(WHAT YOU NEED TO DO) In the material below, find the line with "Inductive json : Type" and the line with "Definition jsval : Type := option json.", then output those two lines and every line between them, exactly.

(EXERCISE DATA)

(** * Pauker-Tool: index construction, payload randomization, navigation state

    A shallow embedding of the JavaScript sources of the Pauker-Tool
    (game_base.js, index.js and tools/update_index.js, concatenated in
    src/config.js) together with the properties stated about them.

    Conventions of the embedding:
    - a JSON value is the inductive [json]; an object is the list of its
      entries in property order (the order JSON.stringify prints them in);
    - the JavaScript value [undefined] is [None] in an [option json];
    - an exception is the [Throw] outcome of a [result];
    - Math.random is an explicit stream of draws threaded through the code;
    - a number is a double, with the arithmetic and the comparisons of
      IEEE 754; JSON writes an infinity or NaN as null and -0 as 0;
    - a string that is handed to JSON.parse is a [text]: a JSON text, given
      by the value it denotes, or a string that JSON.parse rejects.

    [_randomizePayload] is embedded twice: on JSON values, where the deep
    clone it starts with makes every in-place assignment an update of a
    value nobody else holds, and on a heap of cells with references, where
    "the argument is not changed" is a statement about cells. *)

Set Warnings "-register-all,-inexact-float".
From Stdlib Require Import ZArith Floats Ascii String.
From stdpp Require Import gmap strings list pretty lexico sorting.

Local Open Scope string_scope.
Local Open Scope list_scope.

(** ** JSON values *)

Inductive json : Type :=
| JNull
| JBool (b : bool)
| JNum (x : float)
| JStr (s : string)
| JArr (l : list json)
| JObj (kvs : list (string * json)).
Arguments JNum x%_float.

(** A JavaScript value as the code under study meets it: [None] is
    [undefined], [Some v] a value that JSON can carry. *)
Definition jsval : Type := option json.

Inductive error : Type :=
| TypeError
| SyntaxError
| FetchError
| SecurityError.

Inductive result (A : Type) : Type :=
| Ok (a : A)
| Throw (e : error).
Arguments Ok {A} a.
Arguments Throw {A} e.

(** [typeof v === 'object'] (true of [null], of arrays and of objects). *)
Definition typeof_object (v : jsval) : bool :=
  match v with
  | Some JNull | Some (JArr _) | Some (JObj _) => true
  | _ => false
  end.

(** ToBoolean. *)
Definition truthy (v : jsval) : bool :=
  match v with
  | None | Some JNull => false
  | Some (JBool b) => b
  | Some (JNum x) => negb (PrimFloat.eqb x 0 || PrimFloat.is_nan x)
  | Some (JStr s) => negb (String.eqb s "")
  | Some (JArr _) | Some (JObj _) => true
  end.

Definition isArray (v : jsval) : bool :=
  match v with Some (JArr _) => true | _ => false end.

(** [v === 'lit'] for a string literal. *)
Definition is_str (lit : string) (v : jsval) : bool :=
  match v with Some (JStr s) => String.eqb s lit | _ => false end.

(** Own-property lookup in an entry list. *)
Fixpoint lookup_field (k : string) (kvs : list (string * json)) : jsval :=
  match kvs with
  | [] => None
  | (k', v) :: rest => if String.eqb k k' then Some v else lookup_field k rest
  end.

(** [o.k = v] on an entry list: an existing property keeps its place, a new
    one goes to the end. *)
Fixpoint assign_field (k : string) (v : json) (kvs : list (string * json))
  : list (string * json) :=
  match kvs with
  | [] => [(k, v)]
  | (k', v') :: rest =>
      if String.eqb k k' then (k', v) :: rest
      else (k', v') :: assign_field k v rest
  end.

(** [v.k] where [v] is not null or undefined.  None of the property names
    read by the code is defined on a prototype, so arrays and primitives
    answer [undefined]. *)
Definition get (v : json) (k : string) : jsval :=
  match v with
  | JObj kvs => lookup_field k kvs
  | _ => None
  end.

(** [v.k] in general: reading a property of [null] or [undefined] throws. *)
Definition prop (v : jsval) (k : string) : result jsval :=
  match v with
  | None | Some JNull => Throw TypeError
  | Some w => Ok (get w k)
  end.

Definition set (v : json) (k : string) (x : json) : json :=
  match v with
  | JObj kvs => JObj (assign_field k x kvs)
  | _ => v
  end.

(** ** JSON texts *)

(** The number that JSON.stringify writes for [x], read back: an infinity
    and NaN are written as null, -0 is written as 0, every other double is
    written with the digits that give it back. *)
Definition written_number (x : float) : json :=
  match PrimFloat.classify x with
  | NaN | PInf | NInf => JNull
  | NZero => JNum 0
  | _ => JNum x
  end.

(** The value that the text JSON.stringify(v) denotes. *)
Fixpoint written (v : json) : json :=
  match v with
  | JNull => JNull
  | JBool b => JBool b
  | JNum x => written_number x
  | JStr s => JStr s
  | JArr l => JArr (map written l)
  | JObj kvs => JObj (map (fun kv => (kv.1, written kv.2)) kvs)
  end.

(** The content of a string as JSON.parse sees it: a JSON text, given by
    the value it denotes (the text 1e400 denotes the number Infinity); an
    object literal in which the values of some members are not JSON
    ([None]); or any other string that is not JSON. *)
Inductive text : Type :=
| Encoded (v : json)
| Damaged (members : list (string * option json))
| Garbage (s : string).

Definition JSON_stringify (v : json) : text := Encoded (written v).

(** The members of a damaged object literal, if all of them are intact. *)
Fixpoint intact (members : list (string * option json))
  : option (list (string * json)) :=
  match members with
  | [] => Some []
  | (k, Some v) :: rest =>
      match intact rest with
      | Some kvs => Some ((k, v) :: kvs)
      | None => None
      end
  | (_, None) :: _ => None
  end.

(** JSON.parse: one syntax error anywhere in the text rejects all of it. *)
Definition JSON_parse (t : text) : result json :=
  match t with
  | Encoded v => Ok v
  | Damaged members =>
      match intact members with
      | Some kvs => Ok (JObj kvs)
      | None => Throw SyntaxError
      end
  | Garbage _ => Throw SyntaxError
  end.

(** [JSON.parse(JSON.stringify(v))]: a structural copy of [v] as JSON
    writes it. *)
Definition deep_clone (v : json) : result json :=
  JSON_parse (JSON_stringify v).

(** Every number in [v] is one that JSON writes as it is: finite and not
    -0. *)
Definition number_kept (x : float) : bool :=
  match PrimFloat.classify x with
  | NaN | PInf | NInf | NZero => false
  | _ => true
  end.

Fixpoint numbers_kept (v : json) : bool :=
  match v with
  | JNum x => number_kept x
  | JArr l => forallb numbers_kept l
  | JObj kvs => forallb (fun kv => numbers_kept kv.2) kvs
  | _ => true
  end.

(** ** Random source and the computation monad *)

(** The stream of values of Math.random, each already scaled: the draw
    for [Math.floor(Math.random() * n)] is the next element modulo [n]. *)
Definition rng : Type := nat -> nat.

Definition M (A : Type) : Type := rng -> result A * rng.

Definition ret {A} (a : A) : M A := fun g => (Ok a, g).

Definition bind {A B} (m : M A) (f : A -> M B) : M B :=
  fun g =>
    match m g with
    | (Ok a, g') => f a g'
    | (Throw e, g') => (Throw e, g')
    end.

Definition lift {A} (r : result A) : M A := fun g => (r, g).

(** [Math.floor(Math.random() * n)]. *)
Definition random_below (n : nat) : M nat :=
  fun g => (Ok (g 0%nat mod n)%nat, fun k => g (S k)).

Notation "'let*' x ':=' m 'in' k" := (bind m (fun x => k))
  (at level 10, x pattern, m at level 100, k at level 200).

Fixpoint map_each {A B} (f : A -> M B) (l : list A) : M (list B) :=
  match l with
  | [] => ret []
  | x :: xs => (let* y := f x in let* ys := map_each f xs in ret (y :: ys))
  end.

(** ** game_base.js: GameBase._randomizePayload *)

(** [[copy[i], copy[j]] = [copy[j], copy[i]]]. *)
Definition swap {A} (i j : nat) (copy : list A) : list A :=
  match copy !! i, copy !! j with
  | Some a, Some b => <[j := a]> (<[i := b]> copy)
  | _, _ => copy
  end.

(** The loop [for (let i = copy.length - 1; i > 0; i--)], entered with the
    current value of [i]. *)
Fixpoint shuffle_loop {A} (i : nat) (copy : list A) : M (list A) :=
  match i with
  | O => ret copy
  | S i' =>
      (let* j := random_below (i + 1) in
       shuffle_loop i' (swap i j copy))
  end.

(** The local [shuffle] applied to an array (every call of it in the source
    is guarded by [Array.isArray]): the loop runs on a copy. *)
Definition shuffle_list {A} (arr : list A) : M (list A) :=
  shuffle_loop (length arr - 1) arr.

(** [if (Array.isArray(o.k)) o.k = shuffle(o.k).map(cb)]; with the identity
    callback this is [o.k = shuffle(o.k)]. *)
Definition shuffle_field (k : string) (cb : json -> M json) (o : json) : M json :=
  match get o k with
  | Some (JArr arr) =>
      (let* l := shuffle_list arr in
       let* l' := map_each cb l in
       ret (set o k (JArr l')))
  | _ => ret o
  end.

Definition keep (v : json) : M json := ret v.

(** The callback of [shuffle(s.questions).map(q => ...)] and of
    [shuffle(s.rows).map(r => ...)]. *)
Definition question_cb (q : json) : M json :=
  let* _ := lift (prop (Some q) "options") in
  shuffle_field "options" keep q.

(** The callback of [shuffle(result.sections).map(s => ...)]. *)
Definition section_cb (s : json) : M json :=
  let* ty := lift (prop (Some s) "type") in
  let* s1 := (if is_str "quiz" ty then shuffle_field "questions" question_cb s
         else ret s) in
  let* s2 := (if is_str "sort" (get s1 "type") then shuffle_field "sortCards" keep s1
         else ret s1) in
  if is_str "capital" (get s2 "type") then shuffle_field "rows" question_cb s2
  else ret s2.

(** The callback of [shuffle(c.options).map(o => ...)]. *)
Definition option_cb (o : json) : M json :=
  let* _ := lift (prop (Some o) "whys") in
  shuffle_field "whys" keep o.

(** The callback of [shuffle(result.cases).map(c => ...)]. *)
Definition case_cb (c : json) : M json :=
  let* _ := lift (prop (Some c) "options") in
  shuffle_field "options" option_cb c.

(** [result.game_type || result.gameType]. *)
Definition game_type_of (r : json) : jsval :=
  if truthy (get r "game_type") then get r "game_type" else get r "gameType".

Definition _randomizePayload (data : jsval) : M jsval :=
  if negb (truthy data) || negb (typeof_object data) then ret data
  else
    match data with
    | None => ret data
    | Some d =>
        let* result := lift (deep_clone d) in
        let type := game_type_of result in
        let* r :=
          (if is_str "escape_game" type && isArray (get result "sections") then
             shuffle_field "sections" section_cb result
           else if is_str "matching_puzzle" type && isArray (get result "sets") then
             shuffle_field "sets" keep result
           else if is_str "sortier_spiel" type && isArray (get result "cards") then
             let* r1 := shuffle_field "cards" keep result in
             shuffle_field "columns" keep r1
           else if is_str "quick_quiz" type && isArray (get result "questions") then
             let* r1 := shuffle_field "questions" keep result in
             shuffle_field "answerLabels" keep r1
           else if is_str "wer_bin_ich" type then
             let* r1 := shuffle_field "legalForms" keep result in
             shuffle_field "questions" keep r1
           else if is_str "what_and_why" type && isArray (get result "cases") then
             shuffle_field "cases" case_cb result
           else ret result) in
        ret (Some r)
    end.

(** What [_randomizePayload] works on: the copy of an object or an array,
    and the value itself when the guard returns it. *)
Definition working_copy (data : json) : json :=
  match data with
  | JArr _ | JObj _ => written data
  | _ => data
  end.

(REPLY TO THE EXERCISE)
Inductive json : Type :=
| JNull
| JBool (b : bool)
| JNum (x : float)
| JStr (s : string)
| JArr (l : list json)
| JObj (kvs : list (string * json)).
Arguments JNum x%_float.

(** A JavaScript value as the code under study meets it: [None] is
    [undefined], [Some v] a value that JSON can carry. *)
Definition jsval : Type := option json.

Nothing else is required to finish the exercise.